**To do:** Restate word for word the entries below, starting with the line with "a = Some b." and continuing through the line with "Verify tgv now raw = Ok r <->". Include both of those lines and no others.

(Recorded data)
(* ===== verification/AuthProps.v ===== *)
(** What the verifiers of Auth accept. *)
From Stdlib Require Import ZArith.
From stdpp Require Import gmap strings.
From S2P Require Import Prelude BigInt Curve Effects Dealer GoTime Auth.

(** ** Hexadecimal texts *)

Lemma hexVal_digit d : 0 <= d < 16 -> hexVal (digit_char d) = Some d.
Proof.
  intros Hd. unfold hexVal. destruct (digit_char_spec d) as [-> _]; [lia|]. simpl. by rewrite (proj2 (Z.ltb_lt d 16)) by lia.
Qed.

Lemma HexDecode_HexEncode bs : Forall (fun b => 0 <= b < 256) bs -> HexDecode (HexEncode bs) = Ok bs.
Proof.
  intros Hb. unfold HexDecode, HexEncode. rewrite chars_unchars.
  assert (hexPairs (bs ≫= fun b => [digit_char (b / 16); digit_char (b mod 16)]) = Some bs) as ->; [|done].
  induction Hb as [|b bs Hb _ IH]; [done|]. csimpl.
  rewrite !hexVal_digit by (Z.to_euclidean_division_equations; lia). simpl. rewrite IH. simpl.
  do 2 f_equal. Z.to_euclidean_division_equations; lia.
Qed.

(** ** The general verifier *)

Section props.
Context {TC : TorusCrypto} {WB : Web} {CF : AuthConfig} {AC : AuthCodecs} {MR : MapRange}.

Lemma unmarshalMsg_Ok {A} `{Codec A} data (a : A) : unmarshalMsg data = Ok a <-> Unmarshal data = Some a.
Proof. unfold unmarshalMsg. destruct (Unmarshal data); naive_solver. Qed.

Lemma marshal_Some {A} `{Codec A} (a : A) b : marshal a = Ok b <-> Marshal a = Some b.
Proof. unfold marshal. destruct (Marshal a); naive_solver. Qed.

Lemma ensure_Ok b e u : ensure b e = Ok u <-> b = true.
Proof. destruct b, u; simpl; naive_solver. Qed.

Lemma Lookup_Ok tgv id v :
  Lookup tgv id = Ok v <-> exists vs, Verifiers tgv = Some vs /\ vs !! id = Some v.
Proof.
  unfold Lookup. destruct (Verifiers tgv) as [vs|]; [|naive_solver].
  destruct (vs !! id) eqn:E; [|naive_solver]. split; [|by intros (? & [= <-] & ?); simplify_eq].
  intros [= <-]. by exists vs.
Qed.

Lemma Verify_Ok tgv now raw r :
  Verify tgv now raw = Ok r <->
  exists m v, Unmarshal (A := VerifyMessage) raw = Some m /\ Lookup tgv (vmVerifierIdentifier m) = Ok v /\
    CleanToken v (vmToken m) = vmToken m /\ VerifyRequestIdentity v now raw = Ok r.
Proof.
  unfold Verify. rewrite bind_Ok. setoid_rewrite bind_Ok. setoid_rewrite bind_Ok. split.
  - intros (m & Hm%unmarshalMsg_Ok & v & Hv & u & He%ensure_Ok & Hr). exists m, v.
    split_and!; [done|done|by apply String.eqb_eq|done].
  - intros (m & v & Hm & Hv & Hc & Hr). exists m. split; [by apply unmarshalMsg_Ok|]. exists v. split; [done|].
    exists tt. split; [|done]. apply ensure_Ok. by apply String.eqb_eq.
Qed.

(** ** Torus *)

(** The service routes the identifier to the Torus verifier, whatever the other
    verifiers are, as long as they have other identifiers. *)
Lemma torus_registered IsDebug discord reddit :
  GetIdentifier discord <> "torus"%string -> GetIdentifier reddit <> "torus"%string ->
  Lookup (VerifierService_OnStart IsDebug discord reddit) "torus" = Ok NewTorusVerifier.
Proof.
  intros Hd Hr. apply Lookup_Ok. unfold VerifierService_OnStart, NewGeneralVerifier. eexists. split; [done|].
  destruct IsDebug; simpl; [rewrite lookup_insert_ne by done|]; by rewrite lookup_insert_eq.
Qed.

Lemma timeUnix_nanos ns :
  in_int64 ns -> clockTime (timeUnix 0 ns) /\ nanos (timeUnix 0 ns) = ns + unixToInternal * Second.
Proof.
  unfold in_int64, timeUnix, clockTime, nanos, unixToInternal, Second. intros Hns. simpl fst. simpl snd.
  pose proof (Z.div_mod ns (10 ^ 9)). pose proof (Z.mod_pos_bound ns (10 ^ 9)).
  assert (- 2 ^ 34 <= ns / 10 ^ 9 <= 2 ^ 34) as Hb.
  { split; [apply Z.div_le_lower_bound; lia|apply Z.div_le_upper_bound; lia]. }
  rewrite int64_id by (unfold in_int64; lia). lia.
Qed.

(** The verifier service identifies a user for the Torus verifier exactly when
    the request names that verifier, its token is free of surrounding spaces and is
    the hexadecimal form of a signature by the configured key on the user's id and
    timestamp, and the timestamp is at most sixty seconds old. *)
Theorem torus_identity_signed IsDebug discord reddit now raw m b vid :
  GetIdentifier discord <> "torus"%string -> GetIdentifier reddit <> "torus"%string ->
  clockTime now -> Unmarshal (A := VerifyMessage) raw = Some m -> vmVerifierIdentifier m = "torus"%string ->
  Verify (VerifierService_OnStart IsDebug discord reddit) now raw = Ok (b, vid) <->
  b = true /\ TrimSpaces (vmToken m) = vmToken m /\
  exists p body sig,
    Unmarshal (A := TorusVerifierParams) raw = Some p /\ tpVerifierID p = vid /\
    Marshal (mkTorusRequest vid (tpTimestamp p)) = Some body /\ HexDecode (tpIDToken p) = Ok sig /\
    VerifyPtFromRaw body TorusPubKey sig = true /\
    nanos now <= int64 (tpTimestamp p) + unixToInternal * Second + 60 * Second.
Proof.
  intros Hd Hr Hnow Hm Ht. rewrite Verify_Ok. rewrite Hm.
  assert (forall ts, negb (timeBefore (timeAdd (timeUnix 0 (int64 ts)) (60 * Second)) now) = true <->
    nanos now <= int64 ts + unixToInternal * Second + 60 * Second) as Htime.
  { intros ts. destruct (timeUnix_nanos (int64 ts) (int64_range ts)) as [Hc Hn].
    rewrite timeAdd_before, Hn by (done || unfold Second; lia). rewrite negb_true_iff, Z.ltb_ge. lia. }
  split.
  - intros (m' & v & [= <-] & Hv & Hc & E). rewrite Ht, (torus_registered IsDebug discord reddit Hd Hr) in Hv.
    injection Hv as <-. simpl in Hc, E. unfold Torus_VerifyRequestIdentity in E.
    apply bind_Ok in E as (p & Hp%unmarshalMsg_Ok & E). apply bind_Ok in E as (body & Hb%marshal_Some & E).
    apply bind_Ok in E as (sig & Hs & E). apply bind_Ok in E as (? & Hver%ensure_Ok & E).
    apply bind_Ok in E as (? & Htm%ensure_Ok & E). apply Htime in Htm. injection E as <- <-.
    split_and!; [done|done|]. by exists p, body, sig.
  - intros (-> & Hc & p & body & sig & Hp & Hid & Hb & Hs & Hver & Htm). exists m, NewTorusVerifier.
    rewrite Ht. split_and!; [done|by apply torus_registered|done|]. simpl. unfold Torus_VerifyRequestIdentity.
    rewrite (proj2 (unmarshalMsg_Ok _ _) Hp). cbn [mbind res_bind].
    rewrite Hid, (proj2 (marshal_Some _ _) Hb). cbn [mbind res_bind]. rewrite Hs. cbn [mbind res_bind].
    rewrite Hver. cbn [mbind res_bind ensure]. by rewrite (proj2 (Htime _) Htm).
Qed.

End props.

**Exercise response:**
Lemma marshal_Some {A} `{Codec A} (a : A) b : marshal a = Ok b <-> Marshal a = Some b.
Proof. unfold marshal. destruct (Marshal a); naive_solver. Qed.

Lemma ensure_Ok b e u : ensure b e = Ok u <-> b = true.
Proof. destruct b, u; simpl; naive_solver. Qed.

Lemma Lookup_Ok tgv id v :
  Lookup tgv id = Ok v <-> exists vs, Verifiers tgv = Some vs /\ vs !! id = Some v.
Proof.
  unfold Lookup. destruct (Verifiers tgv) as [vs|]; [|naive_solver].
  destruct (vs !! id) eqn:E; [|naive_solver]. split; [|by intros (? & [= <-] & ?); simplify_eq].
  intros [= <-]. by exists vs.
Qed.

Lemma Verify_Ok tgv now raw r :
  Verify tgv now raw = Ok r <->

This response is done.